In the entries below, find the line with "(** * Data processors" and the line with "thread, the worker's". Reproduce those two lines and every line between them exactly, and nothing more.

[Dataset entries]
*-*-*
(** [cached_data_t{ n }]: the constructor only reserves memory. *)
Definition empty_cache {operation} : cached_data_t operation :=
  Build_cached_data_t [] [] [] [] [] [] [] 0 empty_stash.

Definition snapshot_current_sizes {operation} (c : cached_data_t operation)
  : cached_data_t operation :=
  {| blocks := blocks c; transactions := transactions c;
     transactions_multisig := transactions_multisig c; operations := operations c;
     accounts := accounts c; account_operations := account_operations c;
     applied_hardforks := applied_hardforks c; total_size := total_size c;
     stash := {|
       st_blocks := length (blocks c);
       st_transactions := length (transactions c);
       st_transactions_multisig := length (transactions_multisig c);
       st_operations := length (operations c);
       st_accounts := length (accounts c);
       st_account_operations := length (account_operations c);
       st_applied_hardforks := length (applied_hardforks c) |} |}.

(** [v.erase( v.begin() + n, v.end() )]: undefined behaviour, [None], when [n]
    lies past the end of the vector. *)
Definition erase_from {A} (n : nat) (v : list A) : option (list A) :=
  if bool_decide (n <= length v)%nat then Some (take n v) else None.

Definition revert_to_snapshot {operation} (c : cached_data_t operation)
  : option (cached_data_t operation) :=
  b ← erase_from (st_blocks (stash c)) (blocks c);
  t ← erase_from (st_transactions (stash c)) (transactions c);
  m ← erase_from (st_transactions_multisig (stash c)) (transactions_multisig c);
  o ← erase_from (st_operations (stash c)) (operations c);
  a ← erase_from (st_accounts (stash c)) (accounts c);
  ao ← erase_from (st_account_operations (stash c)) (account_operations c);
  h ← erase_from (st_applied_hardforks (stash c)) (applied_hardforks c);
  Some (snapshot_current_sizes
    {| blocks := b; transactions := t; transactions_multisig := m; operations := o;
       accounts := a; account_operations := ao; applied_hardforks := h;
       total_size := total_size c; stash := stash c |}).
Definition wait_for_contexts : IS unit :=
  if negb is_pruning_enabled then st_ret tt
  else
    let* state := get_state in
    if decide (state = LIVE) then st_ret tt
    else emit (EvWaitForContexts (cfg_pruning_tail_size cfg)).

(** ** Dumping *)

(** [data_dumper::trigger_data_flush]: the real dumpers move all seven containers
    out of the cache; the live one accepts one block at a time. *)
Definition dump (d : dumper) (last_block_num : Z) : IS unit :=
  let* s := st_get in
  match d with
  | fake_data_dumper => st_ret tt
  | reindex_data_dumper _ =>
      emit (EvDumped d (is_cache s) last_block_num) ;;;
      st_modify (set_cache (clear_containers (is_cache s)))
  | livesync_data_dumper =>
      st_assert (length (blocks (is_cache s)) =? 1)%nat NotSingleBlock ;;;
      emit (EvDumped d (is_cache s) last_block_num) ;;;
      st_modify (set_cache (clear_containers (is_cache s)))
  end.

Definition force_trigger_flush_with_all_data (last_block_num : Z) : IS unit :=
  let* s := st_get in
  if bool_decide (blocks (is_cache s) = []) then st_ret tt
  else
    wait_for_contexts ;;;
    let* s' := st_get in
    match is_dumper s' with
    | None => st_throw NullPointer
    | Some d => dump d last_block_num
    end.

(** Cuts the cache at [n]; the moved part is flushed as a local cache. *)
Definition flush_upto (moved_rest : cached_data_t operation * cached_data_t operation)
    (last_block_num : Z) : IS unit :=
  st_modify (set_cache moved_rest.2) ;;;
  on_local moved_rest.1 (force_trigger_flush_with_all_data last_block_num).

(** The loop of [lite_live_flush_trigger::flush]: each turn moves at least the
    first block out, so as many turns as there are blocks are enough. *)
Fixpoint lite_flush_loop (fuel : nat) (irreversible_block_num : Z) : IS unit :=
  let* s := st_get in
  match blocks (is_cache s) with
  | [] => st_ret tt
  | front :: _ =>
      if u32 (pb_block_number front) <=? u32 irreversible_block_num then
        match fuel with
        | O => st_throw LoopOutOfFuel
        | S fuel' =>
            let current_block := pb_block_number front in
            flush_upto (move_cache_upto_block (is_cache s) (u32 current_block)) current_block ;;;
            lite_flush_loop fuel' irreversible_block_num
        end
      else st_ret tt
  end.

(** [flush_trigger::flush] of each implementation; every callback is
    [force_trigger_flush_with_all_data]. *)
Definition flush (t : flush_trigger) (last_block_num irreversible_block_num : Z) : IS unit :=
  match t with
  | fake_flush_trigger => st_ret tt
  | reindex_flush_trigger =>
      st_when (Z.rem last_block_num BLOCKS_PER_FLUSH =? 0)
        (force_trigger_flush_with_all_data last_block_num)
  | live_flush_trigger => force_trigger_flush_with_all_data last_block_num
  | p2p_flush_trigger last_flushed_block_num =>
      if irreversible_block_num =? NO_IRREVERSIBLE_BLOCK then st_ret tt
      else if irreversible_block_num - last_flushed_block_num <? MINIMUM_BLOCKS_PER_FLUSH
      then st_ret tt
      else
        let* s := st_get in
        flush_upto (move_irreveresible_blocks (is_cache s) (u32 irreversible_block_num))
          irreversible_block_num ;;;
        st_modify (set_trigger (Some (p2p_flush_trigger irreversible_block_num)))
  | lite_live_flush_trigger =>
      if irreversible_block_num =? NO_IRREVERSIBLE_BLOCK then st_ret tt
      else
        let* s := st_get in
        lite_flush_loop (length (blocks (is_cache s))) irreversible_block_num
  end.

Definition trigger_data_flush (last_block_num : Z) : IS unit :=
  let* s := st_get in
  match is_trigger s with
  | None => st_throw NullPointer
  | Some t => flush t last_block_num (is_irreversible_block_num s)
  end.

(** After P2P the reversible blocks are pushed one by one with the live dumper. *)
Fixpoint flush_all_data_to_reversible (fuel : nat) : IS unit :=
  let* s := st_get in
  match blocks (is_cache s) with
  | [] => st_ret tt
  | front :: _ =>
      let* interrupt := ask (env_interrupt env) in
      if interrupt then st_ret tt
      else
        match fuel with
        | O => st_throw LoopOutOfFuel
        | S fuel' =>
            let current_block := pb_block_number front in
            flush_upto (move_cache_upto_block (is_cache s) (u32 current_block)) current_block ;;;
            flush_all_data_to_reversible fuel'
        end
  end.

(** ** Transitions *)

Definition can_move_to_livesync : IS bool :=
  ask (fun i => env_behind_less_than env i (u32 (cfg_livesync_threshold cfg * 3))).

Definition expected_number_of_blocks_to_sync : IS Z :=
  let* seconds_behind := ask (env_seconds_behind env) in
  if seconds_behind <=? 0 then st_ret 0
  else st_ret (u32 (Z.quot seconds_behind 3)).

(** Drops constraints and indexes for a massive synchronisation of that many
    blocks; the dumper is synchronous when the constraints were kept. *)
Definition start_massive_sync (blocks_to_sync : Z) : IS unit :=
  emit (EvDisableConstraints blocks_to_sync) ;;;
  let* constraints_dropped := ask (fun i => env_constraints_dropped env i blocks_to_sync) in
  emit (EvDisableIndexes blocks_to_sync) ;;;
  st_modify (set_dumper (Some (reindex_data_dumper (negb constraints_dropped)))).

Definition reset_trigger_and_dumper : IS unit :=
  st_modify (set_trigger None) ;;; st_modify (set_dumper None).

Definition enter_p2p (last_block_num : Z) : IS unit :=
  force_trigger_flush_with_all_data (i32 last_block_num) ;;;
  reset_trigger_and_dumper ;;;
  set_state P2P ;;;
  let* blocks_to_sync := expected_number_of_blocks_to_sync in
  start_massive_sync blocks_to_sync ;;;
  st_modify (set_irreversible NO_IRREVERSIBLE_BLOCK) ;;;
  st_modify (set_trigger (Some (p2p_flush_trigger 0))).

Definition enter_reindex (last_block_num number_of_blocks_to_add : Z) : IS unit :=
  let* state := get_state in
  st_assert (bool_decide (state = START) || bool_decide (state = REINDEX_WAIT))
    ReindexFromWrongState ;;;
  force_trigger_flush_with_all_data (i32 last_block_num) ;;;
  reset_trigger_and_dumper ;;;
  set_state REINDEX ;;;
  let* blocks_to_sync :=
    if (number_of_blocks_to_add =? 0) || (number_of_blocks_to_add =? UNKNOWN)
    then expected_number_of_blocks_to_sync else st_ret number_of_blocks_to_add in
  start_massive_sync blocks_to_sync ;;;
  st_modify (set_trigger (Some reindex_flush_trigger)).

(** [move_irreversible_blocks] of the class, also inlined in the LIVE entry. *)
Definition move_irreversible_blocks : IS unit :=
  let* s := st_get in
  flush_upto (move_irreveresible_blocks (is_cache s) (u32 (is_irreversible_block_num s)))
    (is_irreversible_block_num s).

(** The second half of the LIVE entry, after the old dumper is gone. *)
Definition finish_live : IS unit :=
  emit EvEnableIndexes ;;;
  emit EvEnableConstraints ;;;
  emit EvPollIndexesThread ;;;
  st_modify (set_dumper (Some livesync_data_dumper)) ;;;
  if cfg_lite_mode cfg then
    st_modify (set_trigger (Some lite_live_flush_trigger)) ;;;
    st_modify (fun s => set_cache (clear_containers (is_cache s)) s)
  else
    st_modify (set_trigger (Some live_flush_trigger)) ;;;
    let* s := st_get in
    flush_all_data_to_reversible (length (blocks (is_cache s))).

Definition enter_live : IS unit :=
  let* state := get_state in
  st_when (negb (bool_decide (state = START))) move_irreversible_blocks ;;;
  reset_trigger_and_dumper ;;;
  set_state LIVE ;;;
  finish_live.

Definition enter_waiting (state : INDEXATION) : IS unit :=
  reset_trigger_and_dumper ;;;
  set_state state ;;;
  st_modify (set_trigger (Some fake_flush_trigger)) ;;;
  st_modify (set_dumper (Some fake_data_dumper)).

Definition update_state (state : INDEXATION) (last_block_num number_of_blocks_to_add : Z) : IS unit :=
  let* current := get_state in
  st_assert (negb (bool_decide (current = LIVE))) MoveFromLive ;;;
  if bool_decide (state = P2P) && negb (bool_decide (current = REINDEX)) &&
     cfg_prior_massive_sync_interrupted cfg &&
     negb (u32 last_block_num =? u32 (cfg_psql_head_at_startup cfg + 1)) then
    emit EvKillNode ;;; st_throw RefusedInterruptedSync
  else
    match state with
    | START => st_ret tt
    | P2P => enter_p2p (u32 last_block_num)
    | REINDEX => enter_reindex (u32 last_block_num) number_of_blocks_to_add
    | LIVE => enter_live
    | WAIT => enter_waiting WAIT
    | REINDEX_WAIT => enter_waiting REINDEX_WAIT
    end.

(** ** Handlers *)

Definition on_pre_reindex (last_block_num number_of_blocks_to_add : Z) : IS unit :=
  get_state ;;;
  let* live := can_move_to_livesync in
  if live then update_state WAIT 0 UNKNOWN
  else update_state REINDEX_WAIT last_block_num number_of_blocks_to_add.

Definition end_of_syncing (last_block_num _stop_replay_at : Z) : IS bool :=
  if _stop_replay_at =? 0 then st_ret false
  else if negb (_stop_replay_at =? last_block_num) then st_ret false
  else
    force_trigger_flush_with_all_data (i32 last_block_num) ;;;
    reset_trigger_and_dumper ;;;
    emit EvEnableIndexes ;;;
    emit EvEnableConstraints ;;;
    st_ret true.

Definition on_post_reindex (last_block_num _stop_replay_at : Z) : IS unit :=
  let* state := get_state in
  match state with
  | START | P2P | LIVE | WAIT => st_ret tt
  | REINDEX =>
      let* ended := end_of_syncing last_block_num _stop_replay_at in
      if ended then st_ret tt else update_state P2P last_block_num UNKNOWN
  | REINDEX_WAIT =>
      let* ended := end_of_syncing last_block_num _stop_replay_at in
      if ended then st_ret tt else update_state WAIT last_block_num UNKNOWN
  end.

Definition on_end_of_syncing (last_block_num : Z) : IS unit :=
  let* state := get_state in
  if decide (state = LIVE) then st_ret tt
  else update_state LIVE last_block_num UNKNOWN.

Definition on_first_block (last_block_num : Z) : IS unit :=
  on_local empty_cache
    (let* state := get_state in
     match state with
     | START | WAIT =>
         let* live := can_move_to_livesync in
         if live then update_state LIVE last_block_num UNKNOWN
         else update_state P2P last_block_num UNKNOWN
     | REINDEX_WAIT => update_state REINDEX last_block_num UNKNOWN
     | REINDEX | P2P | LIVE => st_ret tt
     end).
*-*-*
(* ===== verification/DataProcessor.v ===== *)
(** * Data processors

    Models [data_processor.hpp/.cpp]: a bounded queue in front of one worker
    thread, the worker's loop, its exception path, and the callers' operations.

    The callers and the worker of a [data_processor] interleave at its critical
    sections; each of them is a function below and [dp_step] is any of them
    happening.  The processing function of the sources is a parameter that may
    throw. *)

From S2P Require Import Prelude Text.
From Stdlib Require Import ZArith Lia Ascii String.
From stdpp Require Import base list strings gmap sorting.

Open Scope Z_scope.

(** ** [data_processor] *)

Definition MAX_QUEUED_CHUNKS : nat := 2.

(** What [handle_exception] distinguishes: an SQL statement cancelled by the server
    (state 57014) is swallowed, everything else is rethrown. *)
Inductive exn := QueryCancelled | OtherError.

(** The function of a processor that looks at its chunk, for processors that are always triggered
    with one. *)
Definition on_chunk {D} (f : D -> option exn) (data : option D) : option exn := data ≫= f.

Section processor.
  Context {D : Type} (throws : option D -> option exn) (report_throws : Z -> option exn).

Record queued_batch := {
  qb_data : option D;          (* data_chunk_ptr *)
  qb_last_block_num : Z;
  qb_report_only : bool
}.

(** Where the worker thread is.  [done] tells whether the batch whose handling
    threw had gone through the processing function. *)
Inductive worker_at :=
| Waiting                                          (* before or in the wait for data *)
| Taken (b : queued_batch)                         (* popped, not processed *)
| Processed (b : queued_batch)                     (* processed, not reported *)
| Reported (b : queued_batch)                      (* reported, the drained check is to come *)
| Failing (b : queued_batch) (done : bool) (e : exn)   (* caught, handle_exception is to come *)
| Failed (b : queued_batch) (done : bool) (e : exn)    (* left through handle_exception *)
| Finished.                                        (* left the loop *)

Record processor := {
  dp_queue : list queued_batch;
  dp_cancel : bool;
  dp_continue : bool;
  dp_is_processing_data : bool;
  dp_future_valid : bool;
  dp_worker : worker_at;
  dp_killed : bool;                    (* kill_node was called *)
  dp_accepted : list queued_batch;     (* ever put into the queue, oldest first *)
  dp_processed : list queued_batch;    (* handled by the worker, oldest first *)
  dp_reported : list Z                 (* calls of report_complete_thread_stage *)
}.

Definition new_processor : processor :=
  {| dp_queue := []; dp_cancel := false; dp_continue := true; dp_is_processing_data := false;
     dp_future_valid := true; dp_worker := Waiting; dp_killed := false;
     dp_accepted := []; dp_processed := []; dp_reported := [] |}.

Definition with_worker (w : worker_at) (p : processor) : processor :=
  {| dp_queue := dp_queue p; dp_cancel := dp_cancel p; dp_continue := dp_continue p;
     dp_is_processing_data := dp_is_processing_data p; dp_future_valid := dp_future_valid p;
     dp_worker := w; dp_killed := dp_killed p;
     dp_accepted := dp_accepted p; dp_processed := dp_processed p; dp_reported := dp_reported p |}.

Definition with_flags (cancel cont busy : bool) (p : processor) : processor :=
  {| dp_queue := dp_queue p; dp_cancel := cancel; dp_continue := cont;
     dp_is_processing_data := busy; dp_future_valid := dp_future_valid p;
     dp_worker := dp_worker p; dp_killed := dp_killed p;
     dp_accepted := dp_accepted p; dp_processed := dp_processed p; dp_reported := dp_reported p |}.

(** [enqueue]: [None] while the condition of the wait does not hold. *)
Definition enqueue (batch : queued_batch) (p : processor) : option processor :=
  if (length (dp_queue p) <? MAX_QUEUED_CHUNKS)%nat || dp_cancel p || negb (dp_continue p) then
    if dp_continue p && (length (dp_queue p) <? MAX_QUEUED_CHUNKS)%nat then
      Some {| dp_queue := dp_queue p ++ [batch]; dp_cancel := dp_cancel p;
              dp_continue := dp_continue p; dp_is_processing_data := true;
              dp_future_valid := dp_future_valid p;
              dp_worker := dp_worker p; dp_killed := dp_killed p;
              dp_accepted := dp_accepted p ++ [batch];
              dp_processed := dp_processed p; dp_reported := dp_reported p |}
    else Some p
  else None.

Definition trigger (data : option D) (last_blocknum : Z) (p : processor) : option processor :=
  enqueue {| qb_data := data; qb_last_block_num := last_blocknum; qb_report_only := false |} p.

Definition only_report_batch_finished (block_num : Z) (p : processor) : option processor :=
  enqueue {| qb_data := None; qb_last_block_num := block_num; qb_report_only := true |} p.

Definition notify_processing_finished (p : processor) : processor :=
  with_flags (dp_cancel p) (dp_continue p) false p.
*-*-*
Exercise response –
(** * Data processors

    Models [data_processor.hpp/.cpp]: a bounded queue in front of one worker
    thread, the worker's loop, its exception path, and the callers' operations.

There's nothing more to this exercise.